The reconciliation package that was signed into law on the fourth of July, also known as H.R. 1 or the Big Beautiful Bill, has several impacts on health care but the largest by far is the imposition of Medicaid work requirements. H.R. 1 will reduce federal healthcare spending by $1.15T, though the Congressional Budget Office estimates that it will also increase the number of uninsured people by 11.8M by 2034.

It is important to gain an understanding of what will be required so that we can do our best as a community to help people understand, meet, and document so that they can retain coverage. It will require responsible and effective uses of technology, a comprehensive communication strategy, and a streamlined, user-friendly documentation and implementation system. States are required to implement the requirement by January 1, 2027, so it is important to get a head start now understanding what the law requires is a good first step.

Who Is Impacted? 

The population of Medicaid members aged 19-64 who are covered through the Affordable Care Act Medicaid expansion or an 1115 demonstration waiver are the impacted group.  Individuals in this group must (unless they fall into one of the exempted groups outlined below) demonstrate that they are engaged at least 20 hours a week, or 80 hours per month in employment, education, a work program, or community service to maintain their Medicaid eligibility. 

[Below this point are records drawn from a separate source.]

(** Below the threshold a failure, counted or not, leaves a CLOSED breaker
    CLOSED and lengthens the failure sequence by one record at most. *)
Lemma recordFailure_below_threshold clk e b :
  state b = CLOSED ->
  length_ (failures b) + 1 < failureThreshold (config b) ->
  state (after (recordFailure e) clk b) = CLOSED /\
  config (after (recordFailure e) clk b) = config b /\
  length_ (failures (after (recordFailure e) clk b)) <= length_ (failures b) + 1.
Proof.
  intros Hs Hlen. destruct (shouldCountError (config b) e) eqn:He.
  - rewrite after_recordFailure_closed by assumption. cbn zeta.
    assert (Hle : length_ (failures
                    (with_failures
                       (filter (fun f => timestamp f >? clk 1%nat - failureWindow (config b))
                          (failures b ++ [mkFailure (clk 0%nat) (message e)])) b))
                  <= length_ (failures b) + 1).
    { cbn [with_failures failures]. unfold length_.
      pose proof (filter_length_le
                    (fun f => timestamp f >? clk 1%nat - failureWindow (config b))
                    (failures b ++ [mkFailure (clk 0%nat) (message e)])) as Hf.
      rewrite length_app in Hf. cbn [List.length] in Hf. lia. }
    rewrite Zgeb_lt by lia. cbn [with_failures state config]. auto.
  - rewrite after_recordFailure_filtered by assumption. repeat split; auto; lia.
Qed.

Lemma few_failures_stay_closed calls : forall b,
  state b = CLOSED ->
  length_ (failures b) + Z.of_nat (List.length calls) < failureThreshold (config b) ->
  closedThroughout calls b.
Proof.
  induction calls as [|[clk e] rest IH]; intros b Hs Hlen; cbn [closedThroughout].
  - auto.
  - split; [exact Hs|]. cbn [List.length] in Hlen.
    destruct (recordFailure_below_threshold clk e b Hs) as (Hs' & Hcfg & Hle); [lia|].
    apply IH; [exact Hs'|]. rewrite Hcfg. lia.
Qed.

It is important to note that there are many groups that are exempted from Medicaid Work Requirements, including:

  • Individuals under age 19
  • Pregnant individuals entitled to or enrolled in Medicare Part A or B benefits
  • Foster youth
  • Individuals enrolled in the Parents and Other Caretaker Relatives eligibility group
  • Individuals eligible for a mandatory eligibility group
  • Individuals recently incarcerated in the previous three months
  • American Indians, Alaska Natives, and California Indians
  • Parents, guardians, or caregivers of dependent children 13 years or younger or disabled individuals
  • Veterans with total disability ratings
  • Former foster care youth under age 26
  • Medically frail individuals or those with special medical needs [as defined by the Secretary of the United States Department of Health and Human Services (HHS)], including:
  • Blind or disabled individuals
  • Individuals with a substance-use disorder
  • Individuals with a disabling mental disorder
  • Individuals with a physical, intellectual, or developmental disability that significantly impairs their ability to perform one or more activities of daily living
  • Those with serious or complex medical conditions
  • Individuals complying with Temporary Assistance for Needy Families (TANF) work requirements
  • Members of a household that is in receipt of Supplemental Nutrition Assistance Program (SNAP) and not exempt from SNAP work requirements
  • Individuals participating in a drug addiction or alcohol treatment and rehabilitation program
  • Inmates of public institutions
  • Pregnant individuals or those receiving postpartum coverage

It is also possible that states may allow exemptions for extenuating circumstances, including individuals receiving care in hospitals, nursing facilities, psychiatric facilities, or other intensive care settings, individuals in a federally declared disaster area, individuals living in counties with unemployment rates higher than eight percent, or 1.5 times the national unemployment rate (pending permission from HHS secretary), and individuals or their dependents who are required to travel outside their home for medical care for an extended time.

What Are the Timelines?

In general, states are required to communicate to impacted beneficiaries in at least two modalities between June and September 2026.  Full implementation of the requirements will begin by December 31, 2026.  Timing may vary slightly as states may appeal to the federal government for adjustments to the requirements.

Are There Helpful Resources Available?

The Center for Health Care Strategies has created a helpful and concise tool (A Summary of National Medicaid Work Requirements) that captures the essentials and may be helpful to share with your team members.  As well, the Kaiser Family Foundation has prepared a helpful explainer that provides a closer look at the requirements.